▶ What you should do: Report, in full, each line of the material below in which the string "firstn" occurs.

▶ Listed entries:
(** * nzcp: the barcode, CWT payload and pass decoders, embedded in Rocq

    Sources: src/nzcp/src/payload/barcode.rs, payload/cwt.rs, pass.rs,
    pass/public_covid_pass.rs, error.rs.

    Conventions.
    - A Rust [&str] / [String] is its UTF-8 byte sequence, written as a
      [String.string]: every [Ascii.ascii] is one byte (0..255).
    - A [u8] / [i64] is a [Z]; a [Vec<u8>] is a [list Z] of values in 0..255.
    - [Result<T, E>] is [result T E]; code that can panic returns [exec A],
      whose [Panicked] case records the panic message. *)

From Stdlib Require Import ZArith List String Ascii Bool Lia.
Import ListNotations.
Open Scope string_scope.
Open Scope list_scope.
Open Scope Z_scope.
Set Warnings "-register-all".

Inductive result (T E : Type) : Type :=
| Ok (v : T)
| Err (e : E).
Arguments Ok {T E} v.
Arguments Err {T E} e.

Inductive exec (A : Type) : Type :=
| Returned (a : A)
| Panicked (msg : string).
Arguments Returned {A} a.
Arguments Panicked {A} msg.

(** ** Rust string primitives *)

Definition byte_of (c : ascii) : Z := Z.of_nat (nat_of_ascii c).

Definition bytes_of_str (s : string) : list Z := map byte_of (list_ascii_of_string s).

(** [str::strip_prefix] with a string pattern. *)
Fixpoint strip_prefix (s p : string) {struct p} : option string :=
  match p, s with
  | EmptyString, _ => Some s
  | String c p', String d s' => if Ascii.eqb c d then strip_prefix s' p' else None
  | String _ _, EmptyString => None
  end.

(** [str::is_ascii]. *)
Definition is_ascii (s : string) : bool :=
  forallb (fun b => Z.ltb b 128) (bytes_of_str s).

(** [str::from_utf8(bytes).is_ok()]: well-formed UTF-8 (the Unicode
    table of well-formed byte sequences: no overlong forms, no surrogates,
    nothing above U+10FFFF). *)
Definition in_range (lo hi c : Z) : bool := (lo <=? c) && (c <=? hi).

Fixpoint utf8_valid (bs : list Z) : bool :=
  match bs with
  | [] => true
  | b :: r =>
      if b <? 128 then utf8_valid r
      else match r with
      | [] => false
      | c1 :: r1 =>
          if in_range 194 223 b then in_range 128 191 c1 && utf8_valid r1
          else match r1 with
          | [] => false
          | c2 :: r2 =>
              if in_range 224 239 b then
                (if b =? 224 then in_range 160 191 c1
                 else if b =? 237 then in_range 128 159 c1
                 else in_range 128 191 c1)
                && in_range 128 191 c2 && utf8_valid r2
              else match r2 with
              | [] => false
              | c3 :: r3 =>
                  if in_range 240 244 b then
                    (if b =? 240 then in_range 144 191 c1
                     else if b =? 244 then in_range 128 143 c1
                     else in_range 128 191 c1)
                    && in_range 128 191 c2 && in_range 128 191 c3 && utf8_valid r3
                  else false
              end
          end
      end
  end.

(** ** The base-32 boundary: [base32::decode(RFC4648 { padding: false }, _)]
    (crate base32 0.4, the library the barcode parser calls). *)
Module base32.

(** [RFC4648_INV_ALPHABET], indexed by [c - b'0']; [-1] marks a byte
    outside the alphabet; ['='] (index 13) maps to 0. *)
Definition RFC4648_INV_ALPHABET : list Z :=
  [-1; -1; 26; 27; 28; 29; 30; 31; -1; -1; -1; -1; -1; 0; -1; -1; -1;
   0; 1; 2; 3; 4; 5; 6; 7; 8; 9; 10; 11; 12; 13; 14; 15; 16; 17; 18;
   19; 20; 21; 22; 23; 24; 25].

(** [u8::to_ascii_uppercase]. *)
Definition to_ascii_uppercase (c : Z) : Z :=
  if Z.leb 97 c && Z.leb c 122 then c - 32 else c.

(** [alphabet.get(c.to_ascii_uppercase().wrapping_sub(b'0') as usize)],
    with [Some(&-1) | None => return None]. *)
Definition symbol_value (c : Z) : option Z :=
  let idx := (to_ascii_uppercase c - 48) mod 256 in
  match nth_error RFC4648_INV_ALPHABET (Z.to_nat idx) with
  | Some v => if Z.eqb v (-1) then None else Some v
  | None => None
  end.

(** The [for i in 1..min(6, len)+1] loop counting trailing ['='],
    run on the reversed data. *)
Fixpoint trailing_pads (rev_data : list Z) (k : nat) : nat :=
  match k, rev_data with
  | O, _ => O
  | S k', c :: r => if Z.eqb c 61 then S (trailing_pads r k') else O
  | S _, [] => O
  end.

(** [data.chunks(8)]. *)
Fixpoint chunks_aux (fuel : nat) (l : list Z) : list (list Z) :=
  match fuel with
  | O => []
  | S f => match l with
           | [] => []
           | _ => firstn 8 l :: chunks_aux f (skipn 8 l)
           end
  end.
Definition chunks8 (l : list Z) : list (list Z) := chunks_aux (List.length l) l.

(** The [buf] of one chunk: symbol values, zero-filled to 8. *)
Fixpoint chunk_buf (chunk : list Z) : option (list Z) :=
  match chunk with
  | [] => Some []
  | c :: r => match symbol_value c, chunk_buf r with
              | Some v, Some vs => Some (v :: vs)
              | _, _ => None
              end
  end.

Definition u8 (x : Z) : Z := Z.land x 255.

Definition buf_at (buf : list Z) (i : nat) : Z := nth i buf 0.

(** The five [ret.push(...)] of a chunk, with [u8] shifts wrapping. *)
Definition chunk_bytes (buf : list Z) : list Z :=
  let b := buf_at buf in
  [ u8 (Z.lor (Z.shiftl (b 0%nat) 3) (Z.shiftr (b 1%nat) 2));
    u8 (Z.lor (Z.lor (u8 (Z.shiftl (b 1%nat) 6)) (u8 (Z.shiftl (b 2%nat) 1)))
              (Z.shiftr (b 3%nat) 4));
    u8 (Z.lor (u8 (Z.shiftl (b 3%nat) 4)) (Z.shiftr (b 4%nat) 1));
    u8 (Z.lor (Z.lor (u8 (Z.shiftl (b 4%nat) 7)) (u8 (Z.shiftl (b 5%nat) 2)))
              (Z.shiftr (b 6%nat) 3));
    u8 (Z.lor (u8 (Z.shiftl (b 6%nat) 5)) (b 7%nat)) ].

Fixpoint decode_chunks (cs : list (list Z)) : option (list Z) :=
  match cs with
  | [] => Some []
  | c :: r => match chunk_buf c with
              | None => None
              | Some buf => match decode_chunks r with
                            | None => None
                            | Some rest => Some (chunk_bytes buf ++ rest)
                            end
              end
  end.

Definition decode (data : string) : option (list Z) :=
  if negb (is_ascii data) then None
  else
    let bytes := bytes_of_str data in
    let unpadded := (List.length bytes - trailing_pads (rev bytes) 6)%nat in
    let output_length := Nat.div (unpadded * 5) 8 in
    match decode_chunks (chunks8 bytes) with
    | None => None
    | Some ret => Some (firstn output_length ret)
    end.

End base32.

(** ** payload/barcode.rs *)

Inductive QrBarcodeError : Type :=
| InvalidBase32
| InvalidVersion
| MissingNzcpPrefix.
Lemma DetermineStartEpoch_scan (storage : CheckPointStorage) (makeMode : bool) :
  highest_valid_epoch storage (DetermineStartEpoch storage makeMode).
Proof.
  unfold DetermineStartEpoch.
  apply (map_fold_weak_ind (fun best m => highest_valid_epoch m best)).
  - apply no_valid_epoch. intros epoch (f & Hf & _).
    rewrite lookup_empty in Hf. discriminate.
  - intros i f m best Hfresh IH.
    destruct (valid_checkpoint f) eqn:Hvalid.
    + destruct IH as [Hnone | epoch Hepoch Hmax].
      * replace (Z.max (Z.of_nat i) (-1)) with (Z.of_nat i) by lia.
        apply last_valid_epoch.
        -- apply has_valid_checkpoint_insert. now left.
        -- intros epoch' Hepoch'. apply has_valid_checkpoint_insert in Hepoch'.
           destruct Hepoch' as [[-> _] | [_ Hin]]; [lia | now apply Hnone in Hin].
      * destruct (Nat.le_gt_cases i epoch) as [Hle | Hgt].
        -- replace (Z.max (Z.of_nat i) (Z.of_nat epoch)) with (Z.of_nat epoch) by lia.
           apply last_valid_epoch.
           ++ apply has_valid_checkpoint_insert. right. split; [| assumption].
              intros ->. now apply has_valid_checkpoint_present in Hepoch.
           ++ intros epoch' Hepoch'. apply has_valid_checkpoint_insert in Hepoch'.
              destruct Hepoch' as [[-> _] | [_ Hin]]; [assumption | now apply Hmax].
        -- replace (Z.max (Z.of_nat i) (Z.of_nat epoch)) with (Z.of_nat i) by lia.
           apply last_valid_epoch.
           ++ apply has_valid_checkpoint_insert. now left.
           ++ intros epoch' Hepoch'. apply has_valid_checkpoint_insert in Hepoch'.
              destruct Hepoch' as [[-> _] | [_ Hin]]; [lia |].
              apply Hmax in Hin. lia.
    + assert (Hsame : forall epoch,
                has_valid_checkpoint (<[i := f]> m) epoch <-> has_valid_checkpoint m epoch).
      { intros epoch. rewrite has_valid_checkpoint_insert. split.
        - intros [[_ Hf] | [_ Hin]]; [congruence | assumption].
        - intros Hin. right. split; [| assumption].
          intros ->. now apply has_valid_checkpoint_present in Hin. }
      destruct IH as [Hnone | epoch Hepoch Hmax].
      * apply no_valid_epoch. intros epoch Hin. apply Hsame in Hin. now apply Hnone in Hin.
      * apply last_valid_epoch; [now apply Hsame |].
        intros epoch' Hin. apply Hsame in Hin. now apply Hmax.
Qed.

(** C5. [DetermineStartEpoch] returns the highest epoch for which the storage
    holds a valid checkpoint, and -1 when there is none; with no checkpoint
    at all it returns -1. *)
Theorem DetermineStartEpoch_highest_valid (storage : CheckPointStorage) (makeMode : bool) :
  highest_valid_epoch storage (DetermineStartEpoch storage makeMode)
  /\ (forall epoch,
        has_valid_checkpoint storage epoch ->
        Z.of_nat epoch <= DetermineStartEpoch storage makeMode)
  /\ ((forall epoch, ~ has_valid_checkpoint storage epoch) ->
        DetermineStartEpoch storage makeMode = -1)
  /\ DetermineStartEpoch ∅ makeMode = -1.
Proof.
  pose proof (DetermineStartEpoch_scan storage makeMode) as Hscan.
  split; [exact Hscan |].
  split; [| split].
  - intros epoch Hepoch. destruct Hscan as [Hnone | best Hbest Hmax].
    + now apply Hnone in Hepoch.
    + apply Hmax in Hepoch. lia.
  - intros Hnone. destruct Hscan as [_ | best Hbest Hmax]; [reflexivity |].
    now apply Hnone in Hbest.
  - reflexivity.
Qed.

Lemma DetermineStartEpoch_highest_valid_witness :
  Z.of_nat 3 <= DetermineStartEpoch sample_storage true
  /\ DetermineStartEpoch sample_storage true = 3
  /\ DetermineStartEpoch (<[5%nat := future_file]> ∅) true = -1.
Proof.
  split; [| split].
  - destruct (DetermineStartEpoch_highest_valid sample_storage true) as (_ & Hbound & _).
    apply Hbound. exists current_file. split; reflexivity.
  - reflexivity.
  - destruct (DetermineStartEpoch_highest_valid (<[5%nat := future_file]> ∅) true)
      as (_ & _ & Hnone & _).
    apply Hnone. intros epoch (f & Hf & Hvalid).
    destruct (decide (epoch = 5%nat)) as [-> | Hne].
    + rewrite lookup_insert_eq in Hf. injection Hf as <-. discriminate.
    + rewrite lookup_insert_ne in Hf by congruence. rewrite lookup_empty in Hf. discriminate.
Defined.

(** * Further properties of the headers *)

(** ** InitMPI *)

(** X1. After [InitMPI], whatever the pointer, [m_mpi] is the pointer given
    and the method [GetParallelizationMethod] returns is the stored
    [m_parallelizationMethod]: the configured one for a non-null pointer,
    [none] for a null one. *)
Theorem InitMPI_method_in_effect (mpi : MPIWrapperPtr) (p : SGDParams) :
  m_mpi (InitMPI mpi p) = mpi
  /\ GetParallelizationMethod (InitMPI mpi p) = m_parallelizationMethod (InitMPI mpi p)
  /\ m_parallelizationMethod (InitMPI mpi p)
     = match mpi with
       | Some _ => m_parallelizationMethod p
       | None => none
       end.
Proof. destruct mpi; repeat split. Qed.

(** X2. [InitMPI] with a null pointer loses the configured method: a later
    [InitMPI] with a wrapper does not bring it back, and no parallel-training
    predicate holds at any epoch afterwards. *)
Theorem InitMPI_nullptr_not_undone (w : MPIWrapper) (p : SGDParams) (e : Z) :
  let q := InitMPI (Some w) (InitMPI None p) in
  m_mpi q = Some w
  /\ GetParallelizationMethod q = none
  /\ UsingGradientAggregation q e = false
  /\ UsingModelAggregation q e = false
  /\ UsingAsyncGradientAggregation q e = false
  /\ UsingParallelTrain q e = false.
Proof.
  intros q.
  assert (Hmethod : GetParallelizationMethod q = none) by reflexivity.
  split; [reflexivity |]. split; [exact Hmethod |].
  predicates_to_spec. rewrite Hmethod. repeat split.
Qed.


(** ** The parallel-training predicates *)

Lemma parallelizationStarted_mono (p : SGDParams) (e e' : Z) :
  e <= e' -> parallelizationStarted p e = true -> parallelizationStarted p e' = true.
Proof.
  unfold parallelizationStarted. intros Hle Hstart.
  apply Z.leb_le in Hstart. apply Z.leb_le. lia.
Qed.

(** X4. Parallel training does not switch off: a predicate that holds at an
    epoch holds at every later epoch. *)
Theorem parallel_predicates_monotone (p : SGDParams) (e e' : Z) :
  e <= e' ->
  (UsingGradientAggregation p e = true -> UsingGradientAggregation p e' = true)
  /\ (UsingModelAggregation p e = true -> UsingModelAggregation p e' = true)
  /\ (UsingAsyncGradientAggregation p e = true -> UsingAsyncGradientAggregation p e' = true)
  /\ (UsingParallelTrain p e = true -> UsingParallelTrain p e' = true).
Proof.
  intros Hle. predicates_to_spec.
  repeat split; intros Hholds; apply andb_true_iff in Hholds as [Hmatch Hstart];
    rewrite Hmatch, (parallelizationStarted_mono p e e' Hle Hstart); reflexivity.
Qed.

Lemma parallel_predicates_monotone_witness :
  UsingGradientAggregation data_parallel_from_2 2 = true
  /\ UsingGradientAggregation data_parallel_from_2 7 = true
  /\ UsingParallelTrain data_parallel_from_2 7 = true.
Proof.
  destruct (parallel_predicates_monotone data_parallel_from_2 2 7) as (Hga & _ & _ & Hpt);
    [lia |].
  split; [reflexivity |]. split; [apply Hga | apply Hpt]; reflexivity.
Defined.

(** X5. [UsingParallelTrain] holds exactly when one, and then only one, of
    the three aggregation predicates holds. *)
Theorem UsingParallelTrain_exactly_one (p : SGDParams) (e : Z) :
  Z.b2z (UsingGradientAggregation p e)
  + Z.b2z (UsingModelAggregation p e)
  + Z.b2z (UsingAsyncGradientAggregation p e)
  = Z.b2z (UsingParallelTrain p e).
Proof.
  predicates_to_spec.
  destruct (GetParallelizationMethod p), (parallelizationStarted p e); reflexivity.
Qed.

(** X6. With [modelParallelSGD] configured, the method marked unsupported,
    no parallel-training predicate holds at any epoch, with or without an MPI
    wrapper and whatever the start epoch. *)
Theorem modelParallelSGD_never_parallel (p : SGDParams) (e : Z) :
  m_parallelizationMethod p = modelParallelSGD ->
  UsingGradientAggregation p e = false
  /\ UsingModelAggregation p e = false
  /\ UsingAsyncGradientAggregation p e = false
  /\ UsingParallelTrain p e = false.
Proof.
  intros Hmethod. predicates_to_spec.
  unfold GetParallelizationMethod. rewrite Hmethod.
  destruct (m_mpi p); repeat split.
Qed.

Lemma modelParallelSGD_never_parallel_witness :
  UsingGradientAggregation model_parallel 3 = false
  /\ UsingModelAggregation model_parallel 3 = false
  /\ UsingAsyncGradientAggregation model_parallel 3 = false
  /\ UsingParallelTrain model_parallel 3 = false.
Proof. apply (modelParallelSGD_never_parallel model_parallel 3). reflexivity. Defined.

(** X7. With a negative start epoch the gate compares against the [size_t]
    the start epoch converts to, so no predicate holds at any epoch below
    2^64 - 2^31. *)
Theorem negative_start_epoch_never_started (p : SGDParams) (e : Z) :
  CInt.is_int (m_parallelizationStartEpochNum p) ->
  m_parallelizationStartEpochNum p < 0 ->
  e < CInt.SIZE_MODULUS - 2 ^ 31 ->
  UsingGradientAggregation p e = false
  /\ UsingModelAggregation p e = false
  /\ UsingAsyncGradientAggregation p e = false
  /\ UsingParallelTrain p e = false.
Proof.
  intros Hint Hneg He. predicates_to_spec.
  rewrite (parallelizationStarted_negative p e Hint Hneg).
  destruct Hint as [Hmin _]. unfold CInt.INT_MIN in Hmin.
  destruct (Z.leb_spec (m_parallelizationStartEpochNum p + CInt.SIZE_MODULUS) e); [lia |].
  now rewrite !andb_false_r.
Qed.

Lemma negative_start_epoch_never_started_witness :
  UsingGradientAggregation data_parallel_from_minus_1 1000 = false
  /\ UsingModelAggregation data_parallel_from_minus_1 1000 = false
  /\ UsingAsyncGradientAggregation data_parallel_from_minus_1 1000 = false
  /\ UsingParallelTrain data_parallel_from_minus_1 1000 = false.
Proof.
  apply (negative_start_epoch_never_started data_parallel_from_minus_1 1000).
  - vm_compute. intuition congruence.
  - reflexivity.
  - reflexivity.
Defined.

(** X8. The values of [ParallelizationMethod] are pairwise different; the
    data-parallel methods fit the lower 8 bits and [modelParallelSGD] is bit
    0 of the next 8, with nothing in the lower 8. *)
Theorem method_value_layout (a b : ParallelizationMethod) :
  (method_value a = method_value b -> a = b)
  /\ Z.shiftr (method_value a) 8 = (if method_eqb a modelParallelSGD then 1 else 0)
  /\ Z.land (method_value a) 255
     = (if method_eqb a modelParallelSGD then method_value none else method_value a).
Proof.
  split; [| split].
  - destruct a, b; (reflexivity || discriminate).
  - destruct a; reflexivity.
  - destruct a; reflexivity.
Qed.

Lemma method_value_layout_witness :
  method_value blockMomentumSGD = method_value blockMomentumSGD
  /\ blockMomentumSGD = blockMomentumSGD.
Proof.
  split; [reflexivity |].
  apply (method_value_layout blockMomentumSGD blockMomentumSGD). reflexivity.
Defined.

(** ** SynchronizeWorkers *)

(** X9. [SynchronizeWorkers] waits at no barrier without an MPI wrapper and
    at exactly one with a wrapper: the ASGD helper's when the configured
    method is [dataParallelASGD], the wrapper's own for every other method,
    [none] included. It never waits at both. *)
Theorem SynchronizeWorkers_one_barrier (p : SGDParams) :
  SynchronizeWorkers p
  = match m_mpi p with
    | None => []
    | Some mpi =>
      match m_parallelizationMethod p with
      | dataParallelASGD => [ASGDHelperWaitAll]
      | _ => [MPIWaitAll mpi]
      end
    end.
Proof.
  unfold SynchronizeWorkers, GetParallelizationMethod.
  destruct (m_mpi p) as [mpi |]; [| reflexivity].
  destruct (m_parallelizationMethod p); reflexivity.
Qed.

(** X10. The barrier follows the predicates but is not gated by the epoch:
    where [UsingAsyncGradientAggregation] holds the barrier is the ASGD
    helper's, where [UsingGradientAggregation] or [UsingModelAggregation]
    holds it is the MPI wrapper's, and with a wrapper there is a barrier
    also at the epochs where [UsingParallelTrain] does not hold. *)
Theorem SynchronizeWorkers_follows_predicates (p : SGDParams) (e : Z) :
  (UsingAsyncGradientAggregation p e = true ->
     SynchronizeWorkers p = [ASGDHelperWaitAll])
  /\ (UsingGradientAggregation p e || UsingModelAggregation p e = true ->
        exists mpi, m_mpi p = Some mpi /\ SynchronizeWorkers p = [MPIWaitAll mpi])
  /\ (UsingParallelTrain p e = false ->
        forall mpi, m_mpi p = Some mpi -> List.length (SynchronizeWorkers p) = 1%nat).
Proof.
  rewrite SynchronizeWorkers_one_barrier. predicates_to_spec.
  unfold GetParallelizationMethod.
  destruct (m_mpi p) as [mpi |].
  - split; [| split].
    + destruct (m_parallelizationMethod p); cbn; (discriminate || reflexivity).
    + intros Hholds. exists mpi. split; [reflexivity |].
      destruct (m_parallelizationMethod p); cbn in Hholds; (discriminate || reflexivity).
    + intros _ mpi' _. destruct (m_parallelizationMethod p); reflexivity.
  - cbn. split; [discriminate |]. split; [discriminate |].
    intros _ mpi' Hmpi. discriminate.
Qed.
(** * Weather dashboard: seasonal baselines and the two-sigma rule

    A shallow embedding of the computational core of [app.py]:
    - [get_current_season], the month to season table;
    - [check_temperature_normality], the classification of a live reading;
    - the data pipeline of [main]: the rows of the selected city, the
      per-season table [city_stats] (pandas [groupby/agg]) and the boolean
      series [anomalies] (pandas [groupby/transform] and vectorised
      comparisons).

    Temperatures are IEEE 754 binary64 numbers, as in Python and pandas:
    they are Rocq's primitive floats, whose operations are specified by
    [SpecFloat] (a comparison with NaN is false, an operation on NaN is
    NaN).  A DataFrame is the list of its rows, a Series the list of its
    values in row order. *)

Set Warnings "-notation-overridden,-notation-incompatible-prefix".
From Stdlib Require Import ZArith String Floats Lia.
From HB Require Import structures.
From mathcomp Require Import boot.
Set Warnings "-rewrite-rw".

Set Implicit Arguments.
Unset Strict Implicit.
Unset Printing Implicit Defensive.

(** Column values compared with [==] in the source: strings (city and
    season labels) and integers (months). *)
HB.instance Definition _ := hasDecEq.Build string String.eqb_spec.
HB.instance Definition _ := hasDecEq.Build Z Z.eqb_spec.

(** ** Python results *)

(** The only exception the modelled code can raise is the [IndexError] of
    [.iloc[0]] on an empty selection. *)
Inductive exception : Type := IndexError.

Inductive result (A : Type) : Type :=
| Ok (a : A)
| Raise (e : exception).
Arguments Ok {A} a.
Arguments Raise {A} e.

▶ Result of the exercise:
           | _ => firstn 8 l :: chunks_aux f (skipn 8 l)
    | Some ret => Some (firstn output_length ret)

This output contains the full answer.